-- Task --
The entries below contain a line with "db_text ++ lit" and a line with "End commands.". Quote exactly those two lines and all lines between them.

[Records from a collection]
++++++++++
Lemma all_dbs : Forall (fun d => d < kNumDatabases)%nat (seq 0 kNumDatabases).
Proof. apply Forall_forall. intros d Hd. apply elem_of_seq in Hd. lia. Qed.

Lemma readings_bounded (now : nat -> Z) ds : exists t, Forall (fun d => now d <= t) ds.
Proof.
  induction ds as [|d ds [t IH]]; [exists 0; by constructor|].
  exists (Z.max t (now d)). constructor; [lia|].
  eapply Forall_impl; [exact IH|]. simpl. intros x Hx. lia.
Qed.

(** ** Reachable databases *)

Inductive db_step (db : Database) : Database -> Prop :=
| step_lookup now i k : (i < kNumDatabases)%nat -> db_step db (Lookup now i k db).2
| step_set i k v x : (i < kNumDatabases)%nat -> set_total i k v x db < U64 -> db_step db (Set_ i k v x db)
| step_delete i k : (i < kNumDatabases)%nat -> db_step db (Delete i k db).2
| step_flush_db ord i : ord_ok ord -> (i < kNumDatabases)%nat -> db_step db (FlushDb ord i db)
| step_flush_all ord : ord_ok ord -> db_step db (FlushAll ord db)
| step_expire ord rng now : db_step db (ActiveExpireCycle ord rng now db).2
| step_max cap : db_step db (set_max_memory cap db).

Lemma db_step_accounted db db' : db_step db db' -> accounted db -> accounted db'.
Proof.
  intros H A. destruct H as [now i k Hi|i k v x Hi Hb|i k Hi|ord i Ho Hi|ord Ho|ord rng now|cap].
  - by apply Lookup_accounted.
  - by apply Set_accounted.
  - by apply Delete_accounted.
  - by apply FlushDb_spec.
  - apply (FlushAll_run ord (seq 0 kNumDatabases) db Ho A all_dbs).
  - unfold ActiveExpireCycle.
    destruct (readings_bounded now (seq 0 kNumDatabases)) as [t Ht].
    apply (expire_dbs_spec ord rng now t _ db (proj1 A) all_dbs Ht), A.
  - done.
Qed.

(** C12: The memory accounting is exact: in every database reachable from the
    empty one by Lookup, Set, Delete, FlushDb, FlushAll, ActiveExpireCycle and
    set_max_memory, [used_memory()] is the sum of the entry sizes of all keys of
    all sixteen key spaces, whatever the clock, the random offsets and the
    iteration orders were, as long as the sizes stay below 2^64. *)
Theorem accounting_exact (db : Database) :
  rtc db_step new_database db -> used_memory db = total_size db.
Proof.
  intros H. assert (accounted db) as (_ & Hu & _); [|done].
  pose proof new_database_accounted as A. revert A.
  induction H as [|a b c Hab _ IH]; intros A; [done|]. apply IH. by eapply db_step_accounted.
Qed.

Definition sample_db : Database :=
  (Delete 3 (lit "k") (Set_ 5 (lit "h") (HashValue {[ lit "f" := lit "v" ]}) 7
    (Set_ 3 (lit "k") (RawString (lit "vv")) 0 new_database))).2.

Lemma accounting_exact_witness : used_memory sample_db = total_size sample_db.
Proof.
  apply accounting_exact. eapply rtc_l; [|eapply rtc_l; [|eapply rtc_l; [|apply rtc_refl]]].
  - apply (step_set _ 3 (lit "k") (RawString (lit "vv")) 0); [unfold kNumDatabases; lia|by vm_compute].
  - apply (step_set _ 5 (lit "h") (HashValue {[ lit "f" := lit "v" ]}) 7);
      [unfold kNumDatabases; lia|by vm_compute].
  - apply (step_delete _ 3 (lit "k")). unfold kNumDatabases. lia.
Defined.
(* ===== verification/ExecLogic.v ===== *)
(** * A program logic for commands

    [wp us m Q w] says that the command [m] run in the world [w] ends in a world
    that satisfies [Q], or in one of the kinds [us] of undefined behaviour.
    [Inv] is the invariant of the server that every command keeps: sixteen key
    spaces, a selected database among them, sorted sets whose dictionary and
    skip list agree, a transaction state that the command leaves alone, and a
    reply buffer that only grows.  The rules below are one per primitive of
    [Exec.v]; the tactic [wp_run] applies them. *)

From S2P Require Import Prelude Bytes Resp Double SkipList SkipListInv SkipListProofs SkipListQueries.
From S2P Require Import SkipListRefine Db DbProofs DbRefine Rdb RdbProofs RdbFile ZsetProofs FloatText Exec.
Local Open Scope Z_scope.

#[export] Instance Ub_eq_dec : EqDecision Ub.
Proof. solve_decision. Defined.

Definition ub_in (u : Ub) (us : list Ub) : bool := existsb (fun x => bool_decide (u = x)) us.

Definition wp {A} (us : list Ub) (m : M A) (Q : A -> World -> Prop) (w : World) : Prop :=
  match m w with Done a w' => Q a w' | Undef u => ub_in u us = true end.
++++++++++
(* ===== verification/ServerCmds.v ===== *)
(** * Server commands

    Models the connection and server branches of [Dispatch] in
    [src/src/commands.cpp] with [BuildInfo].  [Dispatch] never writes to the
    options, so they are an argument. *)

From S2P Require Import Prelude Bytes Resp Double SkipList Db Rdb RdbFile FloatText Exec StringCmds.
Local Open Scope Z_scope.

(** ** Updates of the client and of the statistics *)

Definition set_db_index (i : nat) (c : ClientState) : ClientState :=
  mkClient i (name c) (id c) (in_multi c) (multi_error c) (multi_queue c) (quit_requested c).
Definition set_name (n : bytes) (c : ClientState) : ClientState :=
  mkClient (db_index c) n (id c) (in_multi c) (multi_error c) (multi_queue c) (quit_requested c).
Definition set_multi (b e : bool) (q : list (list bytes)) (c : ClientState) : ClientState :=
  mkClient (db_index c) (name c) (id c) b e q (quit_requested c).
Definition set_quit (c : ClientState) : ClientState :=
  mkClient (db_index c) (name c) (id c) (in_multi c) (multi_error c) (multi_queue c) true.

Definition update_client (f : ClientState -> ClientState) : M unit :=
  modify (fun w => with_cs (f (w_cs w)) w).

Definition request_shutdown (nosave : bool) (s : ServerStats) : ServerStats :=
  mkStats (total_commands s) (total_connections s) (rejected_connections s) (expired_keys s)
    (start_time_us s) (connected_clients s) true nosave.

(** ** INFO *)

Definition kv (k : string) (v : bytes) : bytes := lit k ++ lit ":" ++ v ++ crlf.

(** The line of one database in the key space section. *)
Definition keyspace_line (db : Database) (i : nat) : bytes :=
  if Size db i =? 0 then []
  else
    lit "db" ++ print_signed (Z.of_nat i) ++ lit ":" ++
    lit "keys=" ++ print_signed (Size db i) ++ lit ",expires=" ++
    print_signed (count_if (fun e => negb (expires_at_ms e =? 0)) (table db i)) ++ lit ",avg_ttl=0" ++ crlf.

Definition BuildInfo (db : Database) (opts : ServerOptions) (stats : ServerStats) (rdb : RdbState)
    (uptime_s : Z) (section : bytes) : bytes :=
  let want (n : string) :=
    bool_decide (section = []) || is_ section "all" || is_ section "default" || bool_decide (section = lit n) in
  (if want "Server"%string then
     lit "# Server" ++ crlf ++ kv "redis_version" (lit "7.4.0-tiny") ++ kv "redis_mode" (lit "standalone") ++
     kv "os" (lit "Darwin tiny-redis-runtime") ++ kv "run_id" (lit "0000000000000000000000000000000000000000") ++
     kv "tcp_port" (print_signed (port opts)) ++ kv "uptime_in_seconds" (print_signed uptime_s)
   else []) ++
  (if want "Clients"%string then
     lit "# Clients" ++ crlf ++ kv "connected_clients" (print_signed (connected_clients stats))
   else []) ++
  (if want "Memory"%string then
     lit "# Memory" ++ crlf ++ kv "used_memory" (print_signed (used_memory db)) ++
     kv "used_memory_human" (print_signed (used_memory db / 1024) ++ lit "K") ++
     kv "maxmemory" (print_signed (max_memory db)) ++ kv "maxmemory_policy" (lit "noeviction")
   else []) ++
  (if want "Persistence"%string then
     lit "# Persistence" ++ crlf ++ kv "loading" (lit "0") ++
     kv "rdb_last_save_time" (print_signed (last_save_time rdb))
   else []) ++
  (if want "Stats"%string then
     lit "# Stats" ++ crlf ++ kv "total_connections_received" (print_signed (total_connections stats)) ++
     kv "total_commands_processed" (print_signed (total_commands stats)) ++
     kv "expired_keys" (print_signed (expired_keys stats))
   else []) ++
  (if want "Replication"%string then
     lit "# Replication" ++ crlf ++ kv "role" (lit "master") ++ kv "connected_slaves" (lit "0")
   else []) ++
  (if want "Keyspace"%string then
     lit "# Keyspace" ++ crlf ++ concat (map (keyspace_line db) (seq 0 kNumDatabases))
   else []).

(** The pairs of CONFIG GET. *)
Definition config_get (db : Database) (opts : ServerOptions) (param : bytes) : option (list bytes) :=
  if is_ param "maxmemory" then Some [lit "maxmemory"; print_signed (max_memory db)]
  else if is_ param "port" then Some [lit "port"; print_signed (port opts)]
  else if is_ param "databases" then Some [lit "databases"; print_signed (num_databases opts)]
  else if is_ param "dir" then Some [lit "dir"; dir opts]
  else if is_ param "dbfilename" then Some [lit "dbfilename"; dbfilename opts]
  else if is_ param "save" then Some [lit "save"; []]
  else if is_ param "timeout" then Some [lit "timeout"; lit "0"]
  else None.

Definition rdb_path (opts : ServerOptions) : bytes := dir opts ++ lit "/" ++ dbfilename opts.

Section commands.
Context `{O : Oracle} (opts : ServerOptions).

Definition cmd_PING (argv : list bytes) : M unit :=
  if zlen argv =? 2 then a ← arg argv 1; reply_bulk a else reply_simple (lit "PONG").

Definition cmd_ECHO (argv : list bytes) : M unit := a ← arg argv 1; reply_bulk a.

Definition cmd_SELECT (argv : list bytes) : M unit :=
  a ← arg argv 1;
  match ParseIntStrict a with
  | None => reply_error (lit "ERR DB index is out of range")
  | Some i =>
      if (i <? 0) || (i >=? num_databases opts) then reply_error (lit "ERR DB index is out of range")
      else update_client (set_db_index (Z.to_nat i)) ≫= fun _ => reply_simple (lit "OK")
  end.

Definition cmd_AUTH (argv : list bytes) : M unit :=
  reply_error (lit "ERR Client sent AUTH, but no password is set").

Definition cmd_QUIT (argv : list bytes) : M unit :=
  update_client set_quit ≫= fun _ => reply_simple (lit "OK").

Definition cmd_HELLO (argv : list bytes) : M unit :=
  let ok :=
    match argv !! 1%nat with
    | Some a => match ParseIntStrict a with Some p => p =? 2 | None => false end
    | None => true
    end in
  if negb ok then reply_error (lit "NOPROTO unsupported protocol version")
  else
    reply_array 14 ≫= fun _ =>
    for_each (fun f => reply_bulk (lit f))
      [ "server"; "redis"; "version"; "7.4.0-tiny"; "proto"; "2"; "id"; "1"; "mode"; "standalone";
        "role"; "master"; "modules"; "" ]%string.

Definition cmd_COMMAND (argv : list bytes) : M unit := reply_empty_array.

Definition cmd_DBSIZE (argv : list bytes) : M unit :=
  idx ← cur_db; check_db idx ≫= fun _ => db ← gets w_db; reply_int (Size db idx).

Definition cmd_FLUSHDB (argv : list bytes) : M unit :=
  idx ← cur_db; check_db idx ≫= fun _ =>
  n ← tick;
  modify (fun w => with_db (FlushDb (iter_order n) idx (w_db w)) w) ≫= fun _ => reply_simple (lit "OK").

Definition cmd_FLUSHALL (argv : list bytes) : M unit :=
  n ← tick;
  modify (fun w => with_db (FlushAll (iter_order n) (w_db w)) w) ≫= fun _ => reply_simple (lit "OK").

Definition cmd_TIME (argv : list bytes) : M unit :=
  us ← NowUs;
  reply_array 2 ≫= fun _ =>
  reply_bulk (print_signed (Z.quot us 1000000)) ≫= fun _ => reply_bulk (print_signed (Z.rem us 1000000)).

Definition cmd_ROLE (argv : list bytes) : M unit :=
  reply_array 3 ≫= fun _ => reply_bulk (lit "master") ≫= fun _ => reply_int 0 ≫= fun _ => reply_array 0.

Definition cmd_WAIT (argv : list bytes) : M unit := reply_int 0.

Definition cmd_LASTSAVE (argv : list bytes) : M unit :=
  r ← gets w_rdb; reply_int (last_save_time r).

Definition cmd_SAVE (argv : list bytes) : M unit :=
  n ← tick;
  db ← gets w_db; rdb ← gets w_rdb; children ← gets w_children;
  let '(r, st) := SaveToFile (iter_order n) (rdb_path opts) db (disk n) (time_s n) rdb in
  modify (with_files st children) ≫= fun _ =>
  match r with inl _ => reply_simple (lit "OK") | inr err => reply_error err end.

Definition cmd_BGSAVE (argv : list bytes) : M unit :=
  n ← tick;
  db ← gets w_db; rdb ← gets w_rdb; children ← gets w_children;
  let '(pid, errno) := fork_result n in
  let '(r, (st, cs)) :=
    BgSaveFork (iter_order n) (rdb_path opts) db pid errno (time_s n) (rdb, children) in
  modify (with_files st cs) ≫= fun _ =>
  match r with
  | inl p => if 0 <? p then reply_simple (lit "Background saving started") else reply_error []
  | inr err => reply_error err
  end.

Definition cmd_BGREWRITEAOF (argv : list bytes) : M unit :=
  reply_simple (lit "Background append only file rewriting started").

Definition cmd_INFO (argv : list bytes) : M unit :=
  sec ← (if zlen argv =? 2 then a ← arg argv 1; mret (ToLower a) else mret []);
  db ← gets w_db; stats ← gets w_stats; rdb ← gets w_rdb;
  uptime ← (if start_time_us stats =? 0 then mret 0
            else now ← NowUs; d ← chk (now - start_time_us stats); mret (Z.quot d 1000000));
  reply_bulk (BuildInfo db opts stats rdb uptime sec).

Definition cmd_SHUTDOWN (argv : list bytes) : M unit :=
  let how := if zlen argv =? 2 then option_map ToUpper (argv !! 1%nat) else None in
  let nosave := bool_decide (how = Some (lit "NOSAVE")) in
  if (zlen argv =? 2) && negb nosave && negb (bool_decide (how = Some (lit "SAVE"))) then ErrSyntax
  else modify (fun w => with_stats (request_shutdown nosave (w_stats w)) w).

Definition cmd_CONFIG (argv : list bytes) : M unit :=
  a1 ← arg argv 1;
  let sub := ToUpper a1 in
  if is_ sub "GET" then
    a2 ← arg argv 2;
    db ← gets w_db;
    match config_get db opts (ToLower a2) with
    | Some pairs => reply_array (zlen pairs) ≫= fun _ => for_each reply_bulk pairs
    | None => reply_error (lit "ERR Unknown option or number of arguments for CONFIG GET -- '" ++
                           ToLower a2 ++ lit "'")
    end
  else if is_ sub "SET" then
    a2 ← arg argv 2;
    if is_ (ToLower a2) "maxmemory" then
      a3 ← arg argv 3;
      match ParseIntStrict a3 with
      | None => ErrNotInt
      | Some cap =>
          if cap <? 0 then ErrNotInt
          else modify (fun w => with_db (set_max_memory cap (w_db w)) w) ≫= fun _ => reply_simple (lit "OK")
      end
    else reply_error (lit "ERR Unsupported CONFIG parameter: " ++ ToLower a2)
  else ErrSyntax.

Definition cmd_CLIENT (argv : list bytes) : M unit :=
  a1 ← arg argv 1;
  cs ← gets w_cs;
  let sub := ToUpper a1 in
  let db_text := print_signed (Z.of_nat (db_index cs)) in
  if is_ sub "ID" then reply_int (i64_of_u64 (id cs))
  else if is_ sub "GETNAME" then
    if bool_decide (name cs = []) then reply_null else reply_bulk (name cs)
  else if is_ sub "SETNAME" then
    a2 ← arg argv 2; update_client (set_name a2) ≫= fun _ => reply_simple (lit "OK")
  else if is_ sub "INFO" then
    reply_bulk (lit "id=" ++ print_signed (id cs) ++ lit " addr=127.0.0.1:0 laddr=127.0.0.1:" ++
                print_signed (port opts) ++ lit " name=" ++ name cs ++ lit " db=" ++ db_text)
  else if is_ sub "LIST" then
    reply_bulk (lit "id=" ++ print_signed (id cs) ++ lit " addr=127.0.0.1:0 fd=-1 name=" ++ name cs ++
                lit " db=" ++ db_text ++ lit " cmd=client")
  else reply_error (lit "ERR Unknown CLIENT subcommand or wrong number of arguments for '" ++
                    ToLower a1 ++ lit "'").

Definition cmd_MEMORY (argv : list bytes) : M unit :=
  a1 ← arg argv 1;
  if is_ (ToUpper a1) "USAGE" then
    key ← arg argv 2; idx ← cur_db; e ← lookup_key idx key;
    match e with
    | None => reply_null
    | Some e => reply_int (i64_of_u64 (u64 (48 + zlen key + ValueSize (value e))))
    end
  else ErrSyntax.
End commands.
++++++++++
-- Answer for the task --
                lit " db=" ++ db_text ++ lit " cmd=client")
  else reply_error (lit "ERR Unknown CLIENT subcommand or wrong number of arguments for '" ++
                    ToLower a1 ++ lit "'").

Definition cmd_MEMORY (argv : list bytes) : M unit :=
  a1 ← arg argv 1;
  if is_ (ToUpper a1) "USAGE" then
    key ← arg argv 2; idx ← cur_db; e ← lookup_key idx key;
    match e with
    | None => reply_null
    | Some e => reply_int (i64_of_u64 (u64 (48 + zlen key + ValueSize (value e))))
    end
  else ErrSyntax.
End commands.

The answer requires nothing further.